Lot18
- Type: Privately held company
- Industry: Online shopping Wine
- Founded: October 12, 2010; 15 years ago
- Founder: Philip J. K. James
- Defunct: 2023
- Headquarters: New York City, United States
- Area served: Worldwide
- Products: Tasting Room; Amukan; Axiom; Finial; Letter Press; Loophole; Mythmaker; Neptune's Trident; Q8;
- Number of employees: 50-100 (2020)
- Website: lot18.com

= Lot18 =

Lot18, was an American online retailer of wine that was based in New York, and Napa, California. It operated from 2010 until 2023 after laying off staff and closing the business. Before its closure, Lot18 sold wines from around the globe and also created custom wines and brands, including Axiom, Mythmaker, Finial, Q8, Amukan, Loophole, and Neptune's Trident, among others.

==History==

=== Foundation and early years ===
Lot18 was launched in October 2010 by Philip J. K. James, who previously founded Snooth, a wine information website, and Kevin Fortuna, the former CEO of Quigo, a search-engine marketing company that was acquired by AOL.

Lot18 began as a flash sale website for wines, with a business model similar to that of Gilt Groupe. The company initially focused on providing access to smaller, lesser-known wine producers. It later expanded its offerings to include large, well-known brands, as well as custom-produced wines.

Lot18 secured its initial funding from "friends and family." In November 2010, Lot18 raised $3 million in its Series A round of funding from venture capital firm FirstMark Capital. In May 2011, venture capital firm New Enterprise Associates led a Series B $10 million round of funding, with participation from FirstMark Capital. In November 2011, venture capital firm Accel Partners led the Series C funding of $30 million, with participation from New Enterprise Associates and FirstMark Capital.

=== Acquisitions ===
In December 2011, Lot18 acquired Paris based Vinobest to begin its expansion into Europe. Vinobest was founded in 2010 by Paul Guillet and Thierry Rochas. Early in 2012, Lot18 began operations in the United Kingdom with Will Armitage, the company's general manager for Europe indicating they hoped to sign up a million British members. The company later dissolved the UK operations, stating that the "supermarket's stranglehold on the U.K. market proved too powerful" to compete with.

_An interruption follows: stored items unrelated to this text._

(* ===== verification/Words.v ===== *)
(** * Multi-word integers: the value of a list of 32-bit words, congruences *)
From Stdlib Require Import Znumtheory.
From S2P Require Import Prelude.

(** ** The value of a word array *)

Fixpoint val (l : list Z) : Z :=
  match l with [] => 0 | x :: l => x + 2 ^ 32 * val l end.

(** The weight of word [k]. *)
Definition weight (k : nat) : Z := 2 ^ (32 * Z.of_nat k).

Lemma weight_S k : weight (S k) = 2 ^ 32 * weight k.
Proof. unfold weight. rewrite <- Z.pow_add_r by lia. f_equal. lia. Qed.

Lemma weight_pos k : 0 < weight k.
Proof. unfold weight. apply Z.pow_pos_nonneg; lia. Qed.

Lemma val_bound l : Forall is_u32 l -> 0 <= val l < weight (length l).
Proof.
  induction 1 as [|x l Hx Hl IH]; cbn [val length]; [done|]. rewrite weight_S. unfold is_u32 in Hx.
  pose proof (weight_pos (length l)). nia.
Qed.

Lemma val_app a b : val (a ++ b) = val a + weight (length a) * val b.
Proof.
  induction a as [|x a IH]; cbn [val length app]; [unfold weight; simpl; lia|]. rewrite weight_S, IH. lia.
Qed.

Lemma val_replicate k : val (replicate k 0) = 0.
Proof. induction k as [|k IH]; cbn [replicate val]; lia. Qed.

Lemma hi_lo x : x = u32 x + 2 ^ 32 * Z.shiftr x 32.
Proof. unfold u32. rewrite Z.shiftr_div_pow2 by lia. pose proof (Z.div_mod x (2 ^ 32)). lia. Qed.

Lemma hi_bound x y : 0 <= x < 2 ^ 32 * y -> 0 <= Z.shiftr x 32 < y.
Proof.
  intros H. rewrite Z.shiftr_div_pow2 by lia. split; [apply Z.div_pos; lia|].
  apply Z.div_lt_upper_bound; lia.
Qed.

Lemma val_inj a : forall b,
  length a = length b -> Forall is_u32 a -> Forall is_u32 b -> val a = val b -> a = b.
Proof.
  induction a as [|x a IH]; intros [|y b] Hl Ha Hb; try done. cbn [val]. intros Hv.
  apply Forall_cons_1 in Ha as [Hx Ha]. apply Forall_cons_1 in Hb as [Hy Hb]. unfold is_u32 in *.
  f_equal; [lia|]. apply IH; [by injection Hl|done|done|]. lia.
Qed.

(** A product of words and two more words fit 64 bits. *)
Lemma mac_bound a b c d :
  is_u32 a -> is_u32 b -> is_u32 c -> is_u32 d -> 0 <= c + a * b + d < 2 ^ 64.
Proof.
  unfold is_u32. intros Ha Hb Hc Hd. assert (a * b <= (2 ^ 32 - 1) * (2 ^ 32 - 1)) by nia. nia.
Qed.

Lemma hi_u32 x : 0 <= x < 2 ^ 64 -> is_u32 (Z.shiftr x 32).
Proof. intros H. apply hi_bound. change (2 ^ 32 * 2 ^ 32) with (2 ^ 64). done. Qed.

(** Congruence modulo [N], as an equivalence to rewrite with. *)
Definition cong (N a b : Z) : Prop := exists q, a = b + q * N.

#[export] Instance cong_equiv N : Equivalence (cong N).
Proof.
  split.
  - intros a. exists 0. lia.
  - intros a b [q ->]. exists (- q). lia.
  - intros a b c [q ->] [r ->]. exists (q + r). lia.
Qed.

#[export] Instance cong_mul N : Proper (cong N ==> cong N ==> cong N) Z.mul.
Proof. intros a b [q ->] c d [r ->]. exists (b * r + q * d + q * r * N). lia. Qed.

#[export] Instance cong_add N : Proper (cong N ==> cong N ==> cong N) Z.add.
Proof. intros a b [q ->] c d [r ->]. exists (q + r). lia. Qed.

#[export] Instance cong_sub N : Proper (cong N ==> cong N ==> cong N) Z.sub.
Proof. intros a b [q ->] c d [r ->]. exists (q - r). lia. Qed.

#[export] Instance cong_pow N k : Proper (cong N ==> cong N) (fun x => x ^ Z.of_nat k).
Proof.
  intros a b H. induction k as [|k IH]; [done|].
  rewrite !Nat2Z.inj_succ, !Z.pow_succ_r by lia. by rewrite IH, H.
Qed.

Lemma cong_mod N a b : 0 < N -> cong N a b <-> a mod N = b mod N.
Proof.
  intros HN. split.
  - intros [q ->]. by rewrite Z_mod_plus_full.
  - intros H. exists (a / N - b / N). pose proof (Z.div_mod a N). pose proof (Z.div_mod b N). lia.
Qed.

(** The number a byte string stands for, most significant byte first. *)
Definition be_val (b : list byte) : Z := foldl (fun v x => 2 ^ 8 * v + byte_to_Z x) 0 b.

Lemma be_val_snoc b x : be_val (b ++ [x]) = 2 ^ 8 * be_val b + byte_to_Z x.
Proof. unfold be_val. by rewrite foldl_app. Qed.

Lemma be_val_inj a : forall b, length a = length b -> be_val a = be_val b -> a = b.
Proof.
  induction a as [|x a IH] using rev_ind; intros b Hl Hv.
  { destruct b; [done|discriminate]. }
  rewrite length_app in Hl. cbn in Hl. destruct b as [|y b _] using rev_ind; [cbn in Hl; lia|].
  rewrite length_app in Hl. cbn in Hl. rewrite !be_val_snoc in Hv.
  pose proof (Byte.byte.unsigned_range x). pose proof (Byte.byte.unsigned_range y).
  rewrite (IH b) by lia. do 2 f_equal. apply Byte.byte.unsigned_inj. lia.
Qed.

In January 2013, Lot18 acquired the assets of Santa Rosa, Calif., based Tasting Room, which was founded by former Apple executive Tim Bucher, and had developed a system for creating sampler kits with 50 milliliter bottles. Lot18 subsequently utilized the assets of Tasting Room as part of creating its personalized wine club, which also goes by the name Tasting Room.

=== Tasting Room ===
Lot18 launched wine club Tasting Room to the public in May 2013. Utilizing the bottling technology developed by Tasting Room, Inc., Lot18 develops unique wine profiles for its club members. The club's customers taste mini bottles of wine and rate them online to create customized shipments of standard-size bottles of wine. Tasting Room is also the company that powers the Forbes Wine Club. As of 2022, Tasting Room Wine Club management and fulfillment have transferred to Gold Medal Wine Club.